Remember this the next time you are in the emergency room and in agony, that they have to obtain your prescription history from KASPER before giving you pain medications. Remember this the next time your dying parent begs for relief, but the doctor doesn't do that in their office. Remember that when a person addicted to prescription medications dies from heroin overdose. Remember, and let the Kentucky Cabinet for Health and Family Services know how this new law has harmed you and your loved ones.

Friday, June 21, 2013

Take these lemons and shove it.

It has been a long time since I posted to this blog. So much has happened, it is impossible to write it all down and not make everyone reading want to jab sharp objects into their eyes. Life has handed me some seriouslybitter lemons in the last twelve months. I could make lemonade as some suggest, but really I want to throw them at someone or something. Anything to vent the rage at what has been taken and suffered this year. Could it be worse? Well, yes of course it could. Should I look on the bright side of life? Well, yes I could. Should I be grateful that I survived? Well, yes I am.

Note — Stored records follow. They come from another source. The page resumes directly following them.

Definition createTransport (c : McpServerConfig) : Outcome Transport :=
  let kind :=
    match transport c with
    | Some k => k
    | None => match truthy (url c) with Some _ => Http | None => Stdio end
    end in
  let stdio :=
    match truthy (command c) with
    | Some cmd =>
        let env0 :=
          fold_left (λ (acc : gmap string string) kv,
                       match kv.2 with
                       | Some v => set_property kv.1 v acc
                       | None => acc
                       end) (process_env E) ∅ in
        let env1 :=
          match env c with
          | Some overrides => object_assign env0 overrides
          | None => env0
          end in
        Returned (StdioClientTransport cmd (default [] (args c)) env1)
    | None => Threw (ErrorObj invalid_config_message)
    end in
  match kind, truthy (url c) with
  | Http, Some u =>
      match parse_url E u with
      | Returned parsed => Returned (StreamableHTTPClientTransport parsed)
      | Threw e => Threw e
      end
  | Sse, Some u =>
      match parse_url E u with
      | Returned parsed => Returned (SSEClientTransport parsed)
      | Threw e => Threw e
      end
  | _, _ => stdio
  end.
(** X6.  After a committed [upsertPayments], the row stored for a payment
    (the last of the batch with its id) carries the amount and currency of
    the payment's [total_money] when it has one and of its [amount_money]
    otherwise, filed under (tenant, provider, payment id) with the provider
    account of this run. *)
Theorem stored_payment_money :
  forall (cfg : Config) (stringify : SquarePayment.t -> string)
         (accepts : Db.row -> bool) (now : Z)
         (before after : list SquarePayment.t) (p : SquarePayment.t)
         (store store' : Db.table),
    Payments.upsertPayments cfg stringify accepts now (before ++ p :: after) store
      = (store', None) ->
    (forall q, q ∈ after -> SquarePayment.id q <> SquarePayment.id p) ->
    exists (money : SquareMoney.t) (stored : Db.row),
      (SquarePayment.total_money p = Some money
       \/ (SquarePayment.total_money p = None
           /\ SquarePayment.amount_money p = Some money))
      /\ store' !! [ Db.Text (TENANT_ID cfg); Db.Text (POS_PROVIDER cfg);
                     Db.Text (SquarePayment.id p) ] = Some stored
      /\ stored !! "amount" = Some (Db.Integer (SquareMoney.amount money))
      /\ stored !! "currency" = Some (Db.Text (SquareMoney.currency money))
      /\ stored !! "provider_account_id"
         = Some (Db.Text (POS_PROVIDER_ACCOUNT_ID cfg)).
Proof.
  intros cfg js accepts now before after p store store' Hup Hafter.
  change (Payments.upsertPayments cfg js accepts now (before ++ p :: after) store)
    with (upsert cfg js accepts now Payment (before ++ p :: after) store) in Hup.
  rewrite upsert_batch_proposals in Hup. cbn [batch_proposals upsert_statement] in Hup.
  rewrite proposals_app in Hup. cbn [proposals] in Hup.
  destruct (proposals _ _ _ before) as [e|rs1]; [done|].
  destruct (proposal _ _ _ p) as [e|r] eqn:Hr; [done|].
  destruct (proposals _ _ _ after) as [e|rs2] eqn:Hrs2; [done|].
  injection Hup as <-.
  unfold proposal, payment_values, Payments.mapPaymentToRow in Hr.
  destruct (Js.nullish_opt (SquarePayment.total_money p)
              (SquarePayment.amount_money p)) as [money|] eqn:Hmoney; [|done].
  simpl in Hr. destruct (accepts _); [|done]. injection Hr as <-.
  match goal with
  | |- context [write_all _ _ _ (_ ++ ?row :: _)] => set (r := row)
  end.
  assert (Hkey : Db.key_of Payments.upsert_sql r
                 = [ Db.Text (TENANT_ID cfg); Db.Text (POS_PROVIDER cfg);
                     Db.Text (SquarePayment.id p) ]) by reflexivity.
  assert (Hlater : forall r', r' ∈ rs2 ->
            Db.key_of Payments.upsert_sql r' <> Db.key_of Payments.upsert_sql r).
  { intros r' Hr'. rewrite Hkey.
    pose proof (batch_proposals_keys cfg js accepts Payment after rs2 Hrs2) as Hkeys.
    assert (Hin : Db.key_of Payments.upsert_sql r'
                  ∈ map (Db.key_of (upsert_statement Payment)) rs2)
      by (apply list_elem_of_fmap; by exists r').
    rewrite Hkeys in Hin. cbn [batch_keys] in Hin.
    apply list_elem_of_fmap in Hin as (q & -> & Hq).
    intros [= Hid]. by apply (Hafter q). }
  assert (Hcov : covers Payments.upsert_sql r) by (by apply proposed_covers).
  assert (Hcol : forall c, c ∈ set_columns Payments.upsert_sql ->
            exists stored : Db.row,
              write_all Payments.upsert_sql now store (rs1 ++ r :: rs2)
                !! Db.key_of Payments.upsert_sql r = Some stored
              /\ stored !! c = Some (Db.column r c)).
  { intros c Hc. apply write_all_last_wins; try done.
    intros Hts. by apply elem_of_nil in Hts. }
  destruct (Hcol "amount") as (stored & Hstored & Hamount);
    [by repeat constructor|].
  destruct (Hcol "currency") as (stored1 & Hstored1 & Hcurrency);
    [by repeat constructor|].
  destruct (Hcol "provider_account_id") as (stored2 & Hstored2 & Haccount);
    [by repeat constructor|].
  rewrite Hstored in Hstored1, Hstored2.
  injection Hstored1 as <-. injection Hstored2 as <-.
  rewrite Hkey in Hstored.
  exists money, stored. split; [|by repeat split].
  unfold Js.nullish_opt in Hmoney.
  destruct (SquarePayment.total_money p) as [m|]; [left; congruence | by right].
Qed.

Lemma stored_payment_money_witness :
  let tip := {| SquareMoney.amount := 1150; SquareMoney.currency := "USD" |} in
  let p := {| SquarePayment.id := "P1";
              SquarePayment.created_at := "2025-01-01T00:00:00Z";
              SquarePayment.updated_at := None;
              SquarePayment.location_id := None;
              SquarePayment.order_id := None;
              SquarePayment.status := None;
              SquarePayment.customer_id := None;
              SquarePayment.reference_id := None;
              SquarePayment.amount_money :=
                Some {| SquareMoney.amount := 1000; SquareMoney.currency := "USD" |};
              SquarePayment.total_money := Some tip |} in
  exists stored : Db.row,
    (Payments.upsertPayments config_example (fun _ => "{}") (fun _ => true) 0
       [p] ∅).1
      !! [ Db.Text "t1"; Db.Text "square"; Db.Text "P1" ] = Some stored
    /\ stored !! "amount" = Some (Db.Integer 1150).
Proof.
  intros tip p.
  destruct (stored_payment_money config_example (fun _ => "{}") (fun _ => true) 0
              [] [] p ∅
              (Payments.upsertPayments config_example (fun _ => "{}")
                 (fun _ => true) 0 [p] ∅).1)
    as (money & stored & Hmoney & Hstored & Hamount & _).
  - reflexivity.
  - intros q Hq. by apply elem_of_nil in Hq.
  - exists stored. split; [exact Hstored|].
    destruct Hmoney as [[= <-] | [[=] _]]. exact Hamount.
Defined.

(** ** The fetches *)

(** Pages that all carry a cursor are read in order, whatever follows. *)
Lemma paged_loop_pages {A} what mk (pages : list (ServedPage A)) :
  forall cursor all issued rest,
  cursors_set pages = true ->
  (Js.truthy_opt cursor = true \/ first_retries pages = 0%nat) ->
  paged_loop what mk (script_of pages ++ rest) cursor all issued
  = paged_loop what mk rest (cursor_after cursor pages)
      (all ++ concat (map records pages))
      (issued ++ requests_for mk cursor pages).
Proof.
  induction pages as [|pg pages IH]; intros cursor all issued rest Hset Hfirst.
  - simpl. by rewrite !app_nil_r.
  - cbn [cursors_set forallb] in Hset. apply andb_true_iff in Hset as [Hc Hset].
    change (script_of (pg :: pages))
      with ((replicate (retries pg) (rate_limited empty_page)
             ++ [page_response (records pg) (next_cursor pg)])
            ++ script_of pages).
    rewrite <- !app_assoc.
    assert (Hstep :
      paged_loop what mk
        (replicate (retries pg) (rate_limited empty_page)
         ++ [page_response (records pg) (next_cursor pg)] ++ script_of pages ++ rest)
        cursor all issued
      = paged_loop what mk
          (page_response (records pg) (next_cursor pg) :: script_of pages ++ rest)
          cursor all (issued ++ replicate (retries pg) (mk cursor))).
    { destruct Hfirst as [Hcur|H0].
      - by rewrite paged_loop_retries.
      - simpl in H0. rewrite H0. cbn [replicate app]. by rewrite app_nil_r. }
    rewrite Hstep. clear Hstep.
    cbn [paged_loop page_response res_status res_ok res_json page_records
         page_cursor Z.eqb Z.leb Z.compare Pos.compare Pos.compare_cont
         andb negb Pos.eqb].
    rewrite push_records_some, Hc.
    rewrite IH by auto.
    cbn [cursor_after foldl map concat requests_for].
    f_equal; [by rewrite <- app_assoc|].
    rewrite <- !app_assoc. f_equal.
    change (mk cursor :: requests_for mk (next_cursor pg) pages)
      with ([mk cursor] ++ requests_for mk (next_cursor pg) pages).
    rewrite !app_assoc. f_equal.
    change [mk cursor] with (replicate 1 (mk cursor)).
    rewrite <- replicate_add. f_equal. lia.
Qed.

Lemma paged_loop_failure {A} what mk (pages : list (ServedPage A))
    (status : Z) (statusText body : string) (later : list (HttpResponse (Page A))) :
  status <> 429 -> (200 <=? status) && (status <=? 299) = false ->
  cursors_set pages = true -> first_retries pages = 0%nat ->
  paged_loop what mk (script_of pages ++ failure status statusText body :: later)
    None [] []
  = (Threw (RequestFailed what status statusText body),
     requests_for mk None pages ++ [mk (cursor_after None pages)]).
Proof.
  intros H429 Hok Hset Hfirst.
  rewrite paged_loop_pages by auto.
  apply Z.eqb_neq in H429.
  cbn [paged_loop]. unfold res_ok, failure. cbn [res_status res_statusText res_text].
  by rewrite H429, Hok.
Qed.

(** X7.  When the first request of a paged fetch is answered without a 429,
    the fetch returns the records of all pages in page order: it follows
    the cursors until a page carries none, and a 429 on a later page is
    answered by the same request once more. *)
Theorem paged_fetch_complete :
  forall (begin_ : string) (end_ : option string) (types : string),
    (forall pages : list (ServedPage SquarePayment.t),
       chained pages = true -> first_retries pages = 0%nat ->
       fetchPaymentsPaged begin_ end_ (script_of pages)
       = (Returned (concat (map records pages)),
          requests_for (payments_request begin_ end_) None pages))
    /\ (forall pages : list (ServedPage SquareCatalogObject.t),
          chained pages = true -> first_retries pages = 0%nat ->
          fetchCatalogObjects types (script_of pages)
          = (Returned (concat (map records pages)),
             requests_for (catalog_request types) None pages))
    /\ (forall pages : list (ServedPage SquareInventoryCount.t),
          chained pages = true -> first_retries pages = 0%nat ->
          fetchInventoryCounts (script_of pages)
          = (Returned (concat (map records pages)),
             requests_for inventory_request None pages))
    /\ (forall pages : list (ServedPage SquareCategoryObject.t),
          chained pages = true -> first_retries pages = 0%nat ->
          fetchCategories (script_of pages)
          = (Returned (concat (map records pages)),
             requests_for (catalog_request "CATEGORY") None pages)).
Proof.
  intros. repeat split; intros pages Hch H0;
    unfold fetchPaymentsPaged, fetchCatalogObjects, fetchInventoryCounts,
           fetchCategories;
    by rewrite (paged_loop_complete _ _ pages None [] [] Hch (or_intror H0)).
Qed.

But really, it was bad enough that worse would be pretty damn hard to find. The bright side of life is currently escaping my notice. In fact, I think it left on vacation a while ago. I am glad I survived. But I am filled with rage and disappointment that I had to survive this at all. People say I was so lucky they found the clots, so lucky I had such an amazing surgeon, so lucky I didn't die. They don't say how unlucky it was to have those two enormous clots in my heart, sitting side by side, biding their time, killing me by their sheer presence. Or how the surgeon who put the port in that caused the clots should never have put the line into my heart. Or that it took being near death for them to even look at me as anything other than just a chronically ill person who just got sicker. No one says what I hear in my heart, which is that I could have, would have, should have died but for asking for the one test that saved me.

The truth is that I am a disabled woman. I am overweight. I do not work. My value is low in our society. That extends to attitudes in health care. These are not specious assertions, they are supported in plenty of medical research. So yes, I am happy I didn't die, but so sad that I was dying, and would have been allowed to die by the medical community I rely upon. I look at the ragged scar on my chest, the one that transects my sternum, the one that was left to remind me that I cannot trust my care to anyone ever again. It is to remind me how close I came to being killed by apathy and disregard.

So for all the people out there with chronic disease, remember you are a human being with value. Be your own advocate. Ask for that test before it becomes too late. Demand that treatment before they forget you even exist. And know that you are something wonderful, a living breathing part of the universe, a person who loves and is loved, and never let the world forget it. Never let them give you lemons, and tell you that is the best you can get. Demand the whole damned lemon-meringue pie.